▶ EXERCISE DESCRIPTION:
Report each line of the data that has "EmptyString" somewhere in it.

Saved entries
== Segment start ==

(** * touch: update file access and modification times

    A shallow embedding of [src/touch.c] (somnisoft/touch) together with the
    error-injection seams of [test/seams.c], and the properties of its
    time-specification parsers and of the timestamp policy of [touch_main].

    Conventions of the embedding.
    - C strings are [string]s (no embedded NUL); reading the terminator yields
      the NUL character.  A [const char *] cursor into a string is the offset
      of the character it points to.
    - [int], [long], [time_t] and [size_t] values are [Z] or [nat]; the
      platform is LP64 ([long] and [time_t] are 64 bits wide), and no
      computation of the program leaves these ranges on the inputs it accepts.
    - [double] values are IEEE-754 binary64 numbers, [spec_float] with
      precision 53 and maximal exponent 1024.
    - The process environment (the variable TZ, the file system, the clock,
      the seam counters, and the record of the library calls made so far) is
      a [world] threaded through every function that performs a call. *)

From Stdlib Require Import ZArith List String Ascii Bool Lia.
From Stdlib Require Import Floats.SpecFloat.
Import ListNotations.

Local Open Scope string_scope.
Local Open Scope Z_scope.

(* ================================================================== *)
(** * The C library, as far as the program uses it *)
(* ================================================================== *)

Module Libc.

(** ** <ctype.h> and <string.h> in the C locale *)

Definition NUL : ascii := Ascii.ascii_of_nat 0.

Definition isdigit (c : ascii) : bool :=
  let n := Z.of_nat (nat_of_ascii c) in (48 <=? n) && (n <=? 57).

Definition isspace (c : ascii) : bool :=
  let n := Z.of_nat (nat_of_ascii c) in (n =? 32) || ((9 <=? n) && (n <=? 13)).

(** Value of a decimal digit character, [c - '0']. *)
Definition digit_val (c : ascii) : Z := Z.of_nat (nat_of_ascii c) - 48.

Definition strlen (s : string) : nat := String.length s.

(** [s[i]], the terminator included. *)
Definition char_at (s : string) (i : nat) : ascii :=
  match String.get i s with Some c => c | None => NUL end.

(** The suffix of [s] a cursor at offset [i] points to. *)
Fixpoint str_from (s : string) (i : nat) {struct i} : string :=
  match i, s with
  | O, _ => s
  | S i', String _ s' => str_from s' i'
  | S _, EmptyString => EmptyString
  end.

(** [strchr(s, c) != NULL] for a character [c] other than NUL. *)
Fixpoint strchr (s : string) (c : ascii) : bool :=
  match s with
  | EmptyString => false
  | String c' s' => if Ascii.eqb c' c then true else strchr s' c
  end.

(** [s[i] = c] on a buffer holding the string [s], [i < strlen(s)]. *)
Fixpoint str_set (s : string) (i : nat) (c : ascii) : string :=
  match s, i with
  | EmptyString, _ => EmptyString
  | String _ s', O => String c s'
  | String c' s', S i' => String c' (str_set s' i' c)
  end.

(** ** <time.h>: broken-down time *)

(** [struct tm], without [tm_wday] and [tm_yday]: [strptime] computes them,
    [mktime] ignores them and the program never reads them. *)
Record tm : Type := mk_tm {
  tm_sec : Z;
  tm_min : Z;
  tm_hour : Z;
  tm_mday : Z;
  tm_mon : Z;
  tm_year : Z;
  tm_isdst : Z
}.

Definition tm_zero : tm := mk_tm 0 0 0 0 0 0 0.

Definition set_tm_sec (t : tm) (v : Z) : tm :=
  mk_tm v (tm_min t) (tm_hour t) (tm_mday t) (tm_mon t) (tm_year t) (tm_isdst t).
Definition set_tm_min (t : tm) (v : Z) : tm :=
  mk_tm (tm_sec t) v (tm_hour t) (tm_mday t) (tm_mon t) (tm_year t) (tm_isdst t).
Definition set_tm_hour (t : tm) (v : Z) : tm :=
  mk_tm (tm_sec t) (tm_min t) v (tm_mday t) (tm_mon t) (tm_year t) (tm_isdst t).
Definition set_tm_mday (t : tm) (v : Z) : tm :=
  mk_tm (tm_sec t) (tm_min t) (tm_hour t) v (tm_mon t) (tm_year t) (tm_isdst t).
Definition set_tm_mon (t : tm) (v : Z) : tm :=
  mk_tm (tm_sec t) (tm_min t) (tm_hour t) (tm_mday t) v (tm_year t) (tm_isdst t).
Definition set_tm_year (t : tm) (v : Z) : tm :=
  mk_tm (tm_sec t) (tm_min t) (tm_hour t) (tm_mday t) (tm_mon t) v (tm_isdst t).
Definition set_tm_isdst (t : tm) (v : Z) : tm :=
  mk_tm (tm_sec t) (tm_min t) (tm_hour t) (tm_mday t) (tm_mon t) (tm_year t) v.

(** ** strptime

    The conversions the program's formats use (%Y %C %y %m %d %H %M %S %T,
    white space and ordinary characters), following the GNU C library:
    a numeric field skips leading white space, then reads at most [n] digits
    and stops early when another digit would exceed the field's maximum. *)

Fixpoint skip_space (rp : string) : string :=
  match rp with
  | String c rp' => if isspace c then skip_space rp' else rp
  | EmptyString => rp
  end.

(** The do-while loop of [get_number]: [c] is the digit under the cursor,
    [rp] what follows it, [n] the number of digits still allowed. *)
Fixpoint get_number_loop (n : nat) (to val : Z) (c : ascii) (rp : string)
  : Z * string :=
  let val' := val * 10 + digit_val c in
  match n with
  | S (S _ as n') =>
      if val' * 10 <=? to then
        match rp with
        | String c' rp' =>
            if isdigit c' then get_number_loop n' to val' c' rp' else (val', rp)
        | EmptyString => (val', rp)
        end
      else (val', rp)
  | _ => (val', rp)
  end.

Definition get_number (from to : Z) (n : nat) (rp : string)
  : option (Z * string) :=
  match skip_space rp with
  | String c rp' =>
      if isdigit c then
        let (val, rest) := get_number_loop n to 0 c rp' in
        if (val <? from) || (to <? val) then None else Some (val, rest)
      else None
  | EmptyString => None
  end.

(** [match_char]: an ordinary character of the format must be the next
    character of the input. *)
Definition match_char (c : ascii) (rp : string) : option string :=
  match rp with
  | String c' rp' => if Ascii.eqb c c' then Some rp' else None
  | EmptyString => None
  end.

(** What [strptime] keeps besides the [struct tm] it fills: the century of a
    %C, if any, and whether a two-digit year still wants one. *)
Record strptime_state : Type := mk_sps {
  sps_tm : tm;
  sps_century : option Z;
  sps_want_century : bool
}.

Definition sps_with_tm (s : strptime_state) (t : tm) : strptime_state :=
  mk_sps t (sps_century s) (sps_want_century s).

(** One conversion specification [%d]. *)
Definition strptime_conv (d : ascii) (rp : string) (s : strptime_state)
  : option (string * strptime_state) :=
  let t := sps_tm s in
  if Ascii.eqb d "Y"%char then
    match get_number 0 9999 4 rp with
    | Some (v, rp') =>
        Some (rp', mk_sps (set_tm_year t (v - 1900)) (sps_century s) false)
    | None => None
    end
  else if Ascii.eqb d "C"%char then
    match get_number 0 99 2 rp with
    | Some (v, rp') => Some (rp', mk_sps t (Some v) (sps_want_century s))
    | None => None
    end
  else if Ascii.eqb d "y"%char then
    match get_number 0 99 2 rp with
    | Some (v, rp') =>
        Some (rp', mk_sps (set_tm_year t (if 69 <=? v then v else v + 100))
                          (sps_century s) true)
    | None => None
    end
  else if Ascii.eqb d "m"%char then
    match get_number 1 12 2 rp with
    | Some (v, rp') => Some (rp', sps_with_tm s (set_tm_mon t (v - 1)))
    | None => None
    end
  else if Ascii.eqb d "d"%char then
    match get_number 1 31 2 rp with
    | Some (v, rp') => Some (rp', sps_with_tm s (set_tm_mday t v))
    | None => None
    end
  else if Ascii.eqb d "H"%char then
    match get_number 0 23 2 rp with
    | Some (v, rp') => Some (rp', sps_with_tm s (set_tm_hour t v))
    | None => None
    end
  else if Ascii.eqb d "M"%char then
    match get_number 0 59 2 rp with
    | Some (v, rp') => Some (rp', sps_with_tm s (set_tm_min t v))
    | None => None
    end
  else if Ascii.eqb d "S"%char then
    match get_number 0 61 2 rp with
    | Some (v, rp') => Some (rp', sps_with_tm s (set_tm_sec t v))
    | None => None
    end
  else if Ascii.eqb d "T"%char then
    (* %T is %H:%M:%S *)
    match get_number 0 23 2 rp with
    | Some (h, rp1) =>
        match match_char ":"%char rp1 with
        | Some rp2 =>
            match get_number 0 59 2 rp2 with
            | Some (m, rp3) =>
                match match_char ":"%char rp3 with
                | Some rp4 =>
                    match get_number 0 61 2 rp4 with
                    | Some (sec, rp5) =>
                        Some (rp5,
                              sps_with_tm s
                                (set_tm_sec (set_tm_min (set_tm_hour t h) m) sec))
                    | None => None
                    end
                | None => None
                end
            | None => None
            end
        | None => None
        end
    | None => None
    end
  else None.

Fixpoint strptime_loop (fmt : string) (rp : string) (s : strptime_state)
  : option (string * strptime_state) :=
  match fmt with
  | EmptyString => Some (rp, s)
  | String "%"%char (String d fmt') =>
      match strptime_conv d rp s with
      | Some (rp', s') => strptime_loop fmt' rp' s'
      | None => None
      end
  | String c fmt' =>
      if isspace c then strptime_loop fmt' (skip_space rp) s
      else
        match match_char c rp with
        | Some rp' => strptime_loop fmt' rp' s
        | None => None
        end
  end.

(** The year is completed once the whole format has been matched. *)
Definition strptime_finish (s : strptime_state) : tm :=
  let t := sps_tm s in
  match sps_century s with
  | Some c =>
      if sps_want_century s
      then set_tm_year t (Z.rem (tm_year t) 100 + (c - 19) * 100)
      else set_tm_year t ((c - 19) * 100)
  | None => t
  end.

(** [strptime(buf, fmt, &tm)]: [None] for a NULL result, otherwise the
    number of characters consumed and the [struct tm] as it is left. *)
Definition strptime (buf fmt : string) (t : tm) : option (nat * tm) :=
  match strptime_loop fmt buf (mk_sps t None false) with
  | Some (rest, s) =>
      Some ((String.length buf - String.length rest)%nat, strptime_finish s)
  | None => None
  end.

End Libc.

(* ================================================================== *)
(** * Floating point and calendar arithmetic of the C library *)
(* ================================================================== *)

Module LibcNum.
Import Libc.

(** ** <errno.h> (Linux numbering) *)

Definition ENOENT : Z := 2.
Definition ENOMEM : Z := 12.
Definition EACCES : Z := 13.
Definition EINVAL : Z := 22.
Definition ERANGE : Z := 34.
Definition EOVERFLOW : Z := 75.

(** ** IEEE-754 binary64 *)

Definition double : Type := spec_float.

Definition prec : Z := 53.
Definition emax : Z := 1024.

Definition LONG_MAX : Z := 9223372036854775807.
Definition LONG_MIN : Z := - 9223372036854775808.

(** Conversion of an integer to [double], round to nearest even. *)
Definition double_of_Z (n : Z) : double := binary_normalize prec emax n 0 false.

Definition double_mul (x y : double) : double := SFmul prec emax x y.

(** The integer part of a finite double, rounded toward zero. *)
Definition double_trunc (x : double) : option Z :=
  match x with
  | S754_zero _ => Some 0
  | S754_finite s m e =>
      let a := if 0 <=? e then Z.shiftl (Zpos m) e
               else Z.quot (Zpos m) (2 ^ (- e)) in
      Some (if s then - a else a)
  | _ => None
  end.

(** The cast [(long)x]: truncation toward zero; a value that does not fit
    (the C standard leaves it undefined) yields [LONG_MIN], as the x86-64
    conversion instruction does. *)
Definition double_to_long (x : double) : Z :=
  match double_trunc x with
  | Some n => if (LONG_MIN <=? n) && (n <=? LONG_MAX) then n else LONG_MIN
  | None => LONG_MIN
  end.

== Segment end ==

▶ WRITTEN REPLY:
  | S _, EmptyString => EmptyString
  | EmptyString => false
  | EmptyString, _ => EmptyString
  | EmptyString => rp
        | EmptyString => (val', rp)
  | EmptyString => None
  | EmptyString => None
  | EmptyString => Some (rp, s)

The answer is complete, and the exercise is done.